The founder of Svenskt Tenn, Estrid Ericson, was an eclectic. Over the years she became increasingly original, especially in the art of laying a table. Employing simple means and authentic objects, she arranged the most beautiful of tables.
In December 1933, Estrid Ericson held her first major exhibition at Svenskt Tenn. It was entitled Bord, duka dig (Table, lay yourself) and represented a completely new departure in the art of laying a table. The reviewers talked of “a remarkable imagination”; tables were laid in radically different styles and for vastly different contexts, but in general they were characterized by pure, unadorned forms. Materials such as pewter, ceramics, silver and glass were allowed to shine by themselves, which produced particular qualitative effects, according to the visitors. Estrid Ericson was still restrained in her use of colours. But this was to change in 1934, when Josef Frank joined Svenskt Tenn and brought with him an increased use of colours and fabrics.

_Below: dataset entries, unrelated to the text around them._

(** Attaching to a segment that holds a queue. *)
Lemma open_attach_ring q nm fd flags s o b h0 k H T ms :
  s_fd s !! fd = Some o -> s_obj s !! o = Some b -> ring h0 k H T ms b ->
  wp (open_attach q nm fd flags) s (fun r s' =>
    match r with
    | None => refusal s s'
    | Some (_, h) => exists a w, q_ctrl h = Some a /\ window s' a = Some w /\
        ring h k H T ms w /\ same_ring h0 h /\ q_reserved h = 0 /\ q_multi h = None /\
        s_obj s' = s_obj s /\ s_shm s' = s_shm s /\ s_map s' !! a = Some (o, q_size h)
    end).
Proof.
  intros Hfd Hob R. pose proof (r_wf _ _ _ _ _ _ R) as W.
  pose proof (r_control _ _ _ _ _ _ R) as [Cm Cv Cc Cs].
  pose proof (r_len _ _ _ _ _ _ R) as Hlen. pose proof (pow_k _ _ W) as Hp.
  pose proof (wf_slot _ _ W) as Hss. pose proof (wf_size _ _ W) as Hsz.
  eapply wp_mono; [eapply open_attach_reads; [exact Hfd|exact Hob|]|].
  { unfold SIZEOF_CONTROL, SIZEOF_HEADER in *. nia. }
  intros [[p h]|] s' Hr.
  2: { destruct Hr as [Hr|[Hr|Hr]]; [done|congruence|]. exfalso. revert Hr.
    rewrite Cc, Cs, (wf_cap _ _ W). rewrite (total_size_small k);
      (destruct (wf_k _ _ W); unfold SIZEOF_CONTROL, SIZEOF_HEADER in *; nia). }
  destruct Hr as (_ & Hobj & a & -> & Hw & Hmap & Hshm).
  rewrite Cc, Cs, (wf_cap _ _ W) in Hw, Hmap |- *.
  rewrite (total_size_small k) in Hw, Hmap |- * by (destruct (wf_k _ _ W); unfold SIZEOF_HEADER in *; lia).
  assert (same_ring h0 (new_handle nm fd flags (SIZEOF_CONTROL + 2 ^ k * q_slot_size h0) a (2 ^ k)
                          (q_slot_size h0))) as Hsame.
  { repeat split; simpl; try apply W. rewrite (wf_mask _ _ W).
    unfold sub64. symmetry. apply u64_small. lia. }
  eexists a, _. split; [done|]. split; [exact Hw|]. split_and!; try done.
  apply (ring_same h0); [done|by apply ring_take].
Qed.

Lemma open_attach_spec q nm fd flags s o b h0 f :
  s_fd s !! fd = Some o -> s_obj s !! o = Some b -> is_fifo h0 f b ->
  wp (open_attach q nm fd flags) s (fun r s' =>
    match r with
    | None => refusal s s'
    | Some (_, h) => opened f s' h /\ s_obj s' = s_obj s
    end).
Proof.
  intros Hfd Hob (k & H & T & R & Hb & Hx).
  eapply wp_mono; [by eapply open_attach_ring|]. intros [[p h]|] s' Hr; [|done].
  destruct Hr as (a & w & ? & ? & R' & (E1 & _ & E2 & _) & ? & ? & ? & _). split; [|done].
  exists a, w. split_and!; try done. exists k, H, T. split_and!; [done|congruence..].
Qed.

Svenskt Tenn's current product range for the dinner table is a mix of contemporary glass and porcelain and older design that was used even in Estrid Ericson's time. The oval glass saucer was designed by Josef Frank in the 1940s, and he created the bamboo candle holder in 1952 as a tribute to the exoticism of the 1800s. It represented a longing for the unknown and the dreams of distant lands.